Parker et Tomy furent vraiment gâtés, jouets, vêtements, sorties au parc d'attraction et autres bricoles. Ni l'un ni l'autre ne savaient où donner de la tête tellement il y en avait. Avec Bones, nous avions pris une nouvelle planche de surf pour Parker, ainsi qu'une console de jeux vidéo qui resterait ici, et de quoi faire des expériences avec Max vu qu'ils adoraient ça. Pour Tomy : nous avions opté pour un tapis d'éveil et des vêtements.
Pour Tempérance, j'étais allé chercher un collier et un bracelet assortis, en or blanc. Sur le collier se trouvait un pendentif en forme de dauphin dont l'œil était un saphir bleu, à l'identique de petit dauphins pendaient au poignet.
Moi je fus surpris de son cadeau, un après-midi d'entrainement avec les Capitals, l'équipe de hockey de Washington, ainsi qu'une gourmette en argent et en acier noir où centrait une zone un peu plus large avec un dessin tribal. J'adorais, simple, sobre, masculin
- Regarde dessous. Me dit-elle à l'oreille.
Je retournais donc le bijou pour découvrir une légère gravure : « Avec tout mon Amour. TB». Je souris et plongeais sur ses lèvres pour la remercier. Elle m'étonnerait toujours, j'avais déjà été surpris par ce cadeau, mais ce petit mot c'était le comble.

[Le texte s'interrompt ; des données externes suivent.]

(** A rejection at the executive stage, after which the request cannot be
    acted on. *)
Example escenario_C :
  let U := UMBRALES_POR_DEFECTO in
  let w1 := snd (procesarAprobacion U
                   (decision_1 (texto "rechazar") (texto "budget exceeded") 10 "gerente")
                   (sin_fallos (bd_1 PENDIENTE_GERENCIA 10000000) 2)) in
  map sc_estado (solicitudes_compra (bd w1)) = [RECHAZADA] /\
  fst (procesarAprobacion U (decision_1 (texto "aprobar") indefinido 10 "gerente") w1)
  = inl (ValidationError "No se puede procesar una solicitud en estado: rechazada").
Proof. repeat split; reflexivity. Qed.

(* ================================================================== *)
(** * More on the stage path *)
(* ================================================================== *)

(** X1. [siguienteEstado] walks the path: for a stage at position [i] of the
    path computed for the amount, it returns the entry at position [i + 1],
    and null when [i] is the last position. *)
Theorem siguienteEstado_recorre_el_flujo :
  forall (U : Umbrales) (a : Q) (i : nat) (s : Estado),
    nth_error (calcularFlujoAprobacion U a) i = Some s ->
    siguienteEstado U s a = nth_error (calcularFlujoAprobacion U a) (S i).
Proof.
  intros U a i s H. unfold siguienteEstado.
  por_forma U a;
    (destruct i as [|[|[|[|i]]]]; simpl in H; try discriminate;
     try (injection H as <-; reflexivity);
     destruct i; discriminate).
Qed.

Lemma siguienteEstado_recorre_el_flujo_25M :
  siguienteEstado UMBRALES_POR_DEFECTO PENDIENTE_GERENCIA 25000000
  = Some PENDIENTE_TESORERIA /\
  siguienteEstado UMBRALES_POR_DEFECTO APROBADA 25000000 = None.
Proof.
  split.
  - apply (siguienteEstado_recorre_el_flujo UMBRALES_POR_DEFECTO 25000000 1
             PENDIENTE_GERENCIA eq_refl).
  - apply (siguienteEstado_recorre_el_flujo UMBRALES_POR_DEFECTO 25000000 3
             APROBADA eq_refl).
Defined.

Le reste de la soirée se passa merveilleusement bien. Vers trois heures du matin, les derniers invités étaient partis. Parker s'était endormi sur le canapé, je le mis donc au lit et vérifiait que Tomy dorme toujours.
Nos amis nous avaient aidé à ranger le plus gros, nous avions décidé de faire le reste le lendemain, la fatigue nous ayant pris.

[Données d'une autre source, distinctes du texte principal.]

(** * Text summarizer and FAQ generator: the chunker, the model client and
      the generation orchestrator of [app.py], embedded in Rocq.

    Python values are modelled the way [app.py] uses them: a [str] is a
    sequence of Unicode code points, an [int] is an unbounded integer, the
    JSON documents returned by the model server are trees of Python values,
    and an exception is a value that travels through an error monad.  The
    model server (reached through [requests.post]) is an arbitrary state
    machine; everything the program does to the outside world is recorded,
    in order, in a trace of events. *)

From Stdlib Require Import String Ascii DecimalString.
From Stdlib Require Import ZArith NArith Bool Lia List.
Import ListNotations.

Set Warnings "-register-all,-abstract-large-number".
Local Open Scope Z_scope.

(* ===================================================================== *)
(** ** Python strings *)
(* ===================================================================== *)

(** A character is a Unicode code point, a string a list of them, so that
    [len] counts code points as Python does. *)
Definition char := N.
Definition str := list char.

(** An ASCII literal of the source. *)
Definition lit (s : string) : str := map N_of_ascii (list_ascii_of_string s).

Definition LF : str := [10%N].
Definition DOT : char := 46%N.
Definition BANG : char := 33%N.
Definition QUESTION : char := 63%N.

(** U+274C, the cross mark that starts every failure message. *)
Definition CROSS : str := [10060%N].
(** U+1F4DD, the memo sign of the progress message. *)
Definition MEMO : str := [128221%N].

(** [len(s)] *)
Definition len {A : Type} (s : list A) : Z := Z.of_nat (List.length s).

(** Truth value of a string: the empty string is false. *)
Definition truthy (s : str) : bool :=
  match s with [] => false | _ :: _ => true end.

Fixpoint str_eqb (a b : str) : bool :=
  match a, b with
  | [], [] => true
  | x :: a', y :: b' => N.eqb x y && str_eqb a' b'
  | _, _ => false
  end.

(** [s.startswith(prefix)] *)
Fixpoint startswith (s prefix : str) : bool :=
  match prefix, s with
  | [], _ => true
  | p :: prefix', c :: s' => N.eqb c p && startswith s' prefix'
  | _ :: _, [] => false
  end.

Elle était déjà couchée lorsque je l'a rejoignis. La regardant, je sentis toute fatigue s'évanouir. Je m'approchais donc d'elle, plaquant mon sourire charmeur que je savais irrésistible, lorsqu'elle releva son visage vers moi, mon cœur rata un battement, elle avait ce petit sourire malicieux que j'aimais tant, elle non plus n'était plus si fatiguée que cela.
Nous avons fait l'amour avec une fougue nouvelle, notre amour grandissant chaque jour, chaque moment d'union n'en devenait que plus beaux et plus éclatant. Plus le temps passait, plus j'apprenais à la connaitre, à la découvrir, à voir son évolution, et plus je l'aimais.

Sa tête reposant sur mon torse.
- Merci Seeley
- De quoi ?
- Pour ce Noël, pour me faire découvrir l'Amour, pour être là, pour m'aimer
- Dans ce cas, c'est plutôt à moi de te remercier. Dis-je en lui redressant le visage un doigt sous son menton.
- Je t'aime Tempérance, et je ferai tout mon possible pour te rendre heureuse.
- Je suis heureuse et cela grâce à toi. Je t'aime.

Je lui déposais un baiser rapide sur les lèvres, m'éloignais à peine, je lui soufflais
- Joyeux Noël bébé
- A toi aussi joyeux Noël.

Sa réponse était sensuelle, enivrante, alors je me laissais à nouveau aller, et l'embrassais, glissant ma lèvre contre la sienne. Encore une fois nous faisions l'Amour, encore une fois nos corps ne firent plus qu'un.